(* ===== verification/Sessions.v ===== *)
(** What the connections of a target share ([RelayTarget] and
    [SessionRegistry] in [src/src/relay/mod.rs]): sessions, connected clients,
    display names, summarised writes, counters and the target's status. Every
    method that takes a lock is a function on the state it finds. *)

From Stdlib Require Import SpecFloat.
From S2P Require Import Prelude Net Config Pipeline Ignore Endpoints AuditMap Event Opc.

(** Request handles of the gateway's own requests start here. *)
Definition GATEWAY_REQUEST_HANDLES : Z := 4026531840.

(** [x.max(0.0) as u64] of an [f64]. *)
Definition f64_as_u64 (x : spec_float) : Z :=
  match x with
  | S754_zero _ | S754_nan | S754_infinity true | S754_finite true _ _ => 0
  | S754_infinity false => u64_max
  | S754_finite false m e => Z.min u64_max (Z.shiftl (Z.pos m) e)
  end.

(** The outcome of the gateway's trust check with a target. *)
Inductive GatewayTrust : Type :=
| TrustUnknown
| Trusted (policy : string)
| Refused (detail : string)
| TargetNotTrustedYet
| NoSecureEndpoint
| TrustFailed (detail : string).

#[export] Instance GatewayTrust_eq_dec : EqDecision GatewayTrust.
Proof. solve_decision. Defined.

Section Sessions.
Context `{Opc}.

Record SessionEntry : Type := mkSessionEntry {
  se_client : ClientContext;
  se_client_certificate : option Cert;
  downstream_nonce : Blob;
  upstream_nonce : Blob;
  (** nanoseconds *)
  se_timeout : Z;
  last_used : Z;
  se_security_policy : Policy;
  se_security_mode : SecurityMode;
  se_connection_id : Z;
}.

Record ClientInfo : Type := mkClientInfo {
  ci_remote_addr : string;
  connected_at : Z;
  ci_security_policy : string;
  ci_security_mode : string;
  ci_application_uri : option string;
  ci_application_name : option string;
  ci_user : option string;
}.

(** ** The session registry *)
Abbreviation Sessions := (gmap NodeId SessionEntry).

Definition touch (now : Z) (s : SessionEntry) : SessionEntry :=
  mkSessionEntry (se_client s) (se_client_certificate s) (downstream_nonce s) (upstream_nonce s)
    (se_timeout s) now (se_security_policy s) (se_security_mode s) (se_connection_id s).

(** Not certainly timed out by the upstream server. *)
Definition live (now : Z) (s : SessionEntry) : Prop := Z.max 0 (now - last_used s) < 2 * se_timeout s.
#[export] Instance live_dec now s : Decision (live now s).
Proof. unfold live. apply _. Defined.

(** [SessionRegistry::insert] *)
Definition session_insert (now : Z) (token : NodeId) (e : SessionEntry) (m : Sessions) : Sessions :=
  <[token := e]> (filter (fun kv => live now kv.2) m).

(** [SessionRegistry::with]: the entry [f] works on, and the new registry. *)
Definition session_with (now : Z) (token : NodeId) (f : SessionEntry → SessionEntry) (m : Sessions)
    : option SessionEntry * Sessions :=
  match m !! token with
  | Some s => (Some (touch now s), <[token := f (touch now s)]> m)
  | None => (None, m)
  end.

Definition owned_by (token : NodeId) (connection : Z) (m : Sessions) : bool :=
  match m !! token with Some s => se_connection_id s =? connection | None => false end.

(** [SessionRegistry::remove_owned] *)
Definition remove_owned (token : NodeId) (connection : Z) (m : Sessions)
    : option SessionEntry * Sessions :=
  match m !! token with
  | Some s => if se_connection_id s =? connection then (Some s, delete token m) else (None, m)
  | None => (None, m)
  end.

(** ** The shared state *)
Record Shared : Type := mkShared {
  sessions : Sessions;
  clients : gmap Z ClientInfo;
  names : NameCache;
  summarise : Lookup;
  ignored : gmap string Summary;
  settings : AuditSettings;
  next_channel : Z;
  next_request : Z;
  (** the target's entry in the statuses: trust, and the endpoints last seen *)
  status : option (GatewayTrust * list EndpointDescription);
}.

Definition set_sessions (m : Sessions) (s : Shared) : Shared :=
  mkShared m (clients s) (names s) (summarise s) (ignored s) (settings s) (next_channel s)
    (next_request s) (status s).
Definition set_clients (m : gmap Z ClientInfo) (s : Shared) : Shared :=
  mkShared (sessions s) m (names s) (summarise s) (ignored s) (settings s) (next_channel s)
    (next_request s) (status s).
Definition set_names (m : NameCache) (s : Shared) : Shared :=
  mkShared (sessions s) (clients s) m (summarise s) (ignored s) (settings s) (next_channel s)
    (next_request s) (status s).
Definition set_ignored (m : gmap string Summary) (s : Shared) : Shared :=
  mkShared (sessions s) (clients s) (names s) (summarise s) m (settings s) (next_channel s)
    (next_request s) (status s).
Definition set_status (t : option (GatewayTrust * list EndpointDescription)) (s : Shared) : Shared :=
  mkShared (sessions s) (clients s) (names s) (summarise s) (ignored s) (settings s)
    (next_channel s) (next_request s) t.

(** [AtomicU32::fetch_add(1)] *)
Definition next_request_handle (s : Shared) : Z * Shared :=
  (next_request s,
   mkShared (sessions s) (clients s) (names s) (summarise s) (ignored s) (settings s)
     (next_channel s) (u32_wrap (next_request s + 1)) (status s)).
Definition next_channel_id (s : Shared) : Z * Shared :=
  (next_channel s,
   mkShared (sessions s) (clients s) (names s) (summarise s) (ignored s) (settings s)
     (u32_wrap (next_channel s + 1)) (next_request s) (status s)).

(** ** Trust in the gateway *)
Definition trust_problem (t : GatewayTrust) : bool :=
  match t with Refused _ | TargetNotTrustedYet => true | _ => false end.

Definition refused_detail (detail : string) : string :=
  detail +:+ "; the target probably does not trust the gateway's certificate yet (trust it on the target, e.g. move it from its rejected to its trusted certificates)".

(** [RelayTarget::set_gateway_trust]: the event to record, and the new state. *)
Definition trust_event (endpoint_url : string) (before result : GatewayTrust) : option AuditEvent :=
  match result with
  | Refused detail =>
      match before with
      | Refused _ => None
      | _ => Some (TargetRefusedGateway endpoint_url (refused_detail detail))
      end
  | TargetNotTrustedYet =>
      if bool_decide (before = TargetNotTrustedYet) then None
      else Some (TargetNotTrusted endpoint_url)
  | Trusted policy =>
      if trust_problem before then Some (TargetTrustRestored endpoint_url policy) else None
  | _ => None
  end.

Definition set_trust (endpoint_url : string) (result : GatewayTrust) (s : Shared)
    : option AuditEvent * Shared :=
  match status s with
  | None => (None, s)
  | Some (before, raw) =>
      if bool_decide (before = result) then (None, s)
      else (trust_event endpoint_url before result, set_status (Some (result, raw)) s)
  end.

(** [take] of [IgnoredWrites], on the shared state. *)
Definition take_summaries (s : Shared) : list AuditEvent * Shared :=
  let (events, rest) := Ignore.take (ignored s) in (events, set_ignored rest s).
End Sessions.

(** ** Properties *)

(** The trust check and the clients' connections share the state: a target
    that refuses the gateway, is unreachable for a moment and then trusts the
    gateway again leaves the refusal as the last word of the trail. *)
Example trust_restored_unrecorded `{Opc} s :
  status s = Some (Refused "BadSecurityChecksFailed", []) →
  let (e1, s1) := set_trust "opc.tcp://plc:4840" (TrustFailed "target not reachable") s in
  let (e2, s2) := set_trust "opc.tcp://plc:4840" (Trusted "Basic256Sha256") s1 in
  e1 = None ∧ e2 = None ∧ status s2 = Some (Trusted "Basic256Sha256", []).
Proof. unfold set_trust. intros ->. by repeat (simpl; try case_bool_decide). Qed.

==========

> **What is expected**
Copy each line of the data exactly, please.

> **Response to this task**
(* ===== verification/Sessions.v ===== *)
(** What the connections of a target share ([RelayTarget] and
    [SessionRegistry] in [src/src/relay/mod.rs]): sessions, connected clients,
    display names, summarised writes, counters and the target's status. Every
    method that takes a lock is a function on the state it finds. *)

From Stdlib Require Import SpecFloat.
From S2P Require Import Prelude Net Config Pipeline Ignore Endpoints AuditMap Event Opc.

(** Request handles of the gateway's own requests start here. *)
Definition GATEWAY_REQUEST_HANDLES : Z := 4026531840.

(** [x.max(0.0) as u64] of an [f64]. *)
Definition f64_as_u64 (x : spec_float) : Z :=
  match x with
  | S754_zero _ | S754_nan | S754_infinity true | S754_finite true _ _ => 0
  | S754_infinity false => u64_max
  | S754_finite false m e => Z.min u64_max (Z.shiftl (Z.pos m) e)
  end.

(** The outcome of the gateway's trust check with a target. *)
Inductive GatewayTrust : Type :=
| TrustUnknown
| Trusted (policy : string)
| Refused (detail : string)
| TargetNotTrustedYet
| NoSecureEndpoint
| TrustFailed (detail : string).

#[export] Instance GatewayTrust_eq_dec : EqDecision GatewayTrust.
Proof. solve_decision. Defined.

Section Sessions.
Context `{Opc}.

Record SessionEntry : Type := mkSessionEntry {
  se_client : ClientContext;
  se_client_certificate : option Cert;
  downstream_nonce : Blob;
  upstream_nonce : Blob;
  (** nanoseconds *)
  se_timeout : Z;
  last_used : Z;
  se_security_policy : Policy;
  se_security_mode : SecurityMode;
  se_connection_id : Z;
}.

Record ClientInfo : Type := mkClientInfo {
  ci_remote_addr : string;
  connected_at : Z;
  ci_security_policy : string;
  ci_security_mode : string;
  ci_application_uri : option string;
  ci_application_name : option string;
  ci_user : option string;
}.

(** ** The session registry *)
Abbreviation Sessions := (gmap NodeId SessionEntry).

Definition touch (now : Z) (s : SessionEntry) : SessionEntry :=
  mkSessionEntry (se_client s) (se_client_certificate s) (downstream_nonce s) (upstream_nonce s)
    (se_timeout s) now (se_security_policy s) (se_security_mode s) (se_connection_id s).

(** Not certainly timed out by the upstream server. *)
Definition live (now : Z) (s : SessionEntry) : Prop := Z.max 0 (now - last_used s) < 2 * se_timeout s.
#[export] Instance live_dec now s : Decision (live now s).
Proof. unfold live. apply _. Defined.

(** [SessionRegistry::insert] *)
Definition session_insert (now : Z) (token : NodeId) (e : SessionEntry) (m : Sessions) : Sessions :=
  <[token := e]> (filter (fun kv => live now kv.2) m).

(** [SessionRegistry::with]: the entry [f] works on, and the new registry. *)
Definition session_with (now : Z) (token : NodeId) (f : SessionEntry → SessionEntry) (m : Sessions)
    : option SessionEntry * Sessions :=
  match m !! token with
  | Some s => (Some (touch now s), <[token := f (touch now s)]> m)
  | None => (None, m)
  end.

Definition owned_by (token : NodeId) (connection : Z) (m : Sessions) : bool :=
  match m !! token with Some s => se_connection_id s =? connection | None => false end.

(** [SessionRegistry::remove_owned] *)
Definition remove_owned (token : NodeId) (connection : Z) (m : Sessions)
    : option SessionEntry * Sessions :=
  match m !! token with
  | Some s => if se_connection_id s =? connection then (Some s, delete token m) else (None, m)
  | None => (None, m)
  end.

(** ** The shared state *)
Record Shared : Type := mkShared {
  sessions : Sessions;
  clients : gmap Z ClientInfo;
  names : NameCache;
  summarise : Lookup;
  ignored : gmap string Summary;
  settings : AuditSettings;
  next_channel : Z;
  next_request : Z;
  (** the target's entry in the statuses: trust, and the endpoints last seen *)
  status : option (GatewayTrust * list EndpointDescription);
}.

Definition set_sessions (m : Sessions) (s : Shared) : Shared :=
  mkShared m (clients s) (names s) (summarise s) (ignored s) (settings s) (next_channel s)
    (next_request s) (status s).
Definition set_clients (m : gmap Z ClientInfo) (s : Shared) : Shared :=
  mkShared (sessions s) m (names s) (summarise s) (ignored s) (settings s) (next_channel s)
    (next_request s) (status s).
Definition set_names (m : NameCache) (s : Shared) : Shared :=
  mkShared (sessions s) (clients s) m (summarise s) (ignored s) (settings s) (next_channel s)
    (next_request s) (status s).
Definition set_ignored (m : gmap string Summary) (s : Shared) : Shared :=
  mkShared (sessions s) (clients s) (names s) (summarise s) m (settings s) (next_channel s)
    (next_request s) (status s).
Definition set_status (t : option (GatewayTrust * list EndpointDescription)) (s : Shared) : Shared :=
  mkShared (sessions s) (clients s) (names s) (summarise s) (ignored s) (settings s)
    (next_channel s) (next_request s) t.

(** [AtomicU32::fetch_add(1)] *)
Definition next_request_handle (s : Shared) : Z * Shared :=
  (next_request s,
   mkShared (sessions s) (clients s) (names s) (summarise s) (ignored s) (settings s)
     (next_channel s) (u32_wrap (next_request s + 1)) (status s)).
Definition next_channel_id (s : Shared) : Z * Shared :=
  (next_channel s,
   mkShared (sessions s) (clients s) (names s) (summarise s) (ignored s) (settings s)
     (u32_wrap (next_channel s + 1)) (next_request s) (status s)).

(** ** Trust in the gateway *)
Definition trust_problem (t : GatewayTrust) : bool :=
  match t with Refused _ | TargetNotTrustedYet => true | _ => false end.

Definition refused_detail (detail : string) : string :=
  detail +:+ "; the target probably does not trust the gateway's certificate yet (trust it on the target, e.g. move it from its rejected to its trusted certificates)".

(** [RelayTarget::set_gateway_trust]: the event to record, and the new state. *)
Definition trust_event (endpoint_url : string) (before result : GatewayTrust) : option AuditEvent :=
  match result with
  | Refused detail =>
      match before with
      | Refused _ => None
      | _ => Some (TargetRefusedGateway endpoint_url (refused_detail detail))
      end
  | TargetNotTrustedYet =>
      if bool_decide (before = TargetNotTrustedYet) then None
      else Some (TargetNotTrusted endpoint_url)
  | Trusted policy =>
      if trust_problem before then Some (TargetTrustRestored endpoint_url policy) else None
  | _ => None
  end.

Definition set_trust (endpoint_url : string) (result : GatewayTrust) (s : Shared)
    : option AuditEvent * Shared :=
  match status s with
  | None => (None, s)
  | Some (before, raw) =>
      if bool_decide (before = result) then (None, s)
      else (trust_event endpoint_url before result, set_status (Some (result, raw)) s)
  end.

(** [take] of [IgnoredWrites], on the shared state. *)
Definition take_summaries (s : Shared) : list AuditEvent * Shared :=
  let (events, rest) := Ignore.take (ignored s) in (events, set_ignored rest s).
End Sessions.

(** ** Properties *)

(** The trust check and the clients' connections share the state: a target
    that refuses the gateway, is unreachable for a moment and then trusts the
    gateway again leaves the refusal as the last word of the trail. *)
Example trust_restored_unrecorded `{Opc} s :
  status s = Some (Refused "BadSecurityChecksFailed", []) →
  let (e1, s1) := set_trust "opc.tcp://plc:4840" (TrustFailed "target not reachable") s in
  let (e2, s2) := set_trust "opc.tcp://plc:4840" (Trusted "Basic256Sha256") s1 in
  e1 = None ∧ e2 = None ∧ status s2 = Some (Trusted "Basic256Sha256", []).
Proof. unfold set_trust. intros ->. by repeat (simpl; try case_bool_decide). Qed.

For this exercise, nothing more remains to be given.